The core hypothesis, that crime is concentrated at small places, tends to come from statistics like these: “Property crime in Vancouver is highly concentrated in a small percentage of street segments and intersections, as few as 5% of street segments and intersections in 2013 depending on the crime type”, from Andresen, M. A., Linning, S. J., & Malleson, N. (2017). Crime at Places and Spatial Concentrations: Exploring the Spatial Stability of Property Crime in Vancouver BC, 2003-2013. Journal of Quantitative Criminology, 33(2), 255–275. doi:10.1007/s10940-016-9295-8

However, 5% is less impressive when you realize there were 18,445 street segments and intersections on which crime could occur, and only 1700 or so burglaries in a given year, so a completely uniform spread of crimes could still only hit 9% or so of the map.

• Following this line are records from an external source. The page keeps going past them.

(** C11: What a datagram does.  For a well-formed message of any type, in a server with
    distinct leases, with as much fuel as there are clients: a DISCOVER of a known
    client offers its address again, one of a new client leases and offers the first
    free address from the current one on, around the range; a REQUEST is acknowledged
    with the client's address or refused; a RELEASE removes what [served] says; the
    reply keeps the transaction and the hardware address; and no packet buffer is
    left.  The only other outcomes are a search that never ends, when the client is new
    and the range full, and a step off the end of the list in a release. *)
Theorem dhcp_recv_correct malloc q ip mask s plen data t hlen os : srv_ok s -> (forall st, malloc = Some st -> length st = 6%nat) ->
  DHCP_MIN_REQUEST_LEN <= plen -> zlen data <= zlen q -> request (data ++ drop (length data) q) t hlen os ->
  let buf := data ++ drop (length data) q in
  let run fuel := dhcp_server_recv fuel malloc (Some q) ip mask s plen data in
  (t = DHCP_DISCOVER /\ known s buf hlen = None /\ first_free s = None /\ forall fuel, run fuel = NoFuel)
  \/ (t = DHCP_RELEASE /\ release_runs_off s buf hlen /\ forall fuel, run fuel = Fault)
  \/ (exists s' r, served malloc ip mask s buf hlen t s' r
       /\ forall fuel, (length (node_list s) < fuel)%nat -> run fuel = Done {| rr_server := s'; rr_sent := r; rr_pbufs := 0 |}).
Proof.
  intros Hok Hm Hp Hl Hr buf run.
  assert (Hrun : forall fuel, run fuel = '(s, b) ← dhcp_message fuel malloc ip mask s buf; Done {| rr_server := s; rr_sent := b; rr_pbufs := 0 |})
    by (intros f; by apply recv_message with (t := t) (hlen := hlen) (os := os)).
  assert (Hsame : forall f1 f2, t <> DHCP_DISCOVER -> dhcp_message f1 malloc ip mask s buf = dhcp_message f2 malloc ip mask s buf).
  { intros f1 f2 Ht. rewrite !(request_type malloc ip mask s buf t hlen os Hr). by rewrite (proj2 (Z.eqb_neq t DHCP_DISCOVER) Ht). }
  assert (Hdone : forall s' r, served malloc ip mask s buf hlen t s' r ->
    (forall fuel, (length (node_list s) < fuel)%nat -> dhcp_message fuel malloc ip mask s buf = Done (s', r)) ->
    (exists s' r, served malloc ip mask s buf hlen t s' r
       /\ forall fuel, (length (node_list s) < fuel)%nat -> run fuel = Done {| rr_server := s'; rr_sent := r; rr_pbufs := 0 |})).
  { intros s' r Hs E. exists s', r. split; [done|]. intros fuel Hf. by rewrite Hrun, (E fuel Hf). }
  destruct (decide (t = DHCP_DISCOVER)) as [Hd|Hd]; [|destruct (decide (t = DHCP_REQUEST)) as [Hq|Hq]; [|destruct (decide (t = DHCP_RELEASE)) as [He|He]]].
  - destruct (message_discover malloc ip mask s buf t hlen os Hok Hr Hm Hd) as [(H1 & H2 & H3)|(s' & r & H & E)].
    + left. split; [done|]. split; [done|]. split; [done|]. intros fuel. by rewrite Hrun, H3.
    + right. right. exact (Hdone s' r H E).
  - right. right. destruct (message_request malloc ip mask s buf t hlen os Hok Hr 0%nat Hq) as (s' & r & E & H).
    apply (Hdone s' r H). intros fuel _. by rewrite (Hsame fuel 0%nat Hd).
  - right. destruct (message_release malloc ip mask s buf t hlen os Hok Hr 0%nat He) as [[H1 E]|(s' & r & E & H)].
    + left. split; [done|]. split; [done|]. intros fuel. by rewrite Hrun, (Hsame fuel 0%nat Hd), E.
    + right. apply (Hdone s' r H). intros fuel _. by rewrite (Hsame fuel 0%nat Hd).
  - right. right. apply (Hdone s None); [by apply sv_other|]. intros fuel _. rewrite (request_type malloc ip mask s buf t hlen os Hr).
    rewrite (proj2 (Z.eqb_neq t DHCP_DISCOVER) Hd), (proj2 (Z.eqb_neq t DHCP_REQUEST) Hq), (proj2 (Z.eqb_neq t DHCP_RELEASE) He). done.
Qed.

The classic source is usually Weisburd, David, Bushway, S., Lum, C., & Yang, S.-M. (2004). Trajectories of crime at places: A longitudinal study of street segments in the city of Seattle. Criminology, 42(2), 283–322. doi:10.1111/j.1745-9125.2004.tb00521.x This shows an interesting trajectory analysis over several years, and the fundamental crime concentration claim comes from 29,849 street segments and around 100,000 crimes per year, 50% of which is contained in maybe 5% of the segments. This is interesting, but doesn’t determine if crime is more concentrated than we’d expect from simple population density and mapping reasons (e.g. some street segments never experience crime because they’re interstate on-ramps or small access roads).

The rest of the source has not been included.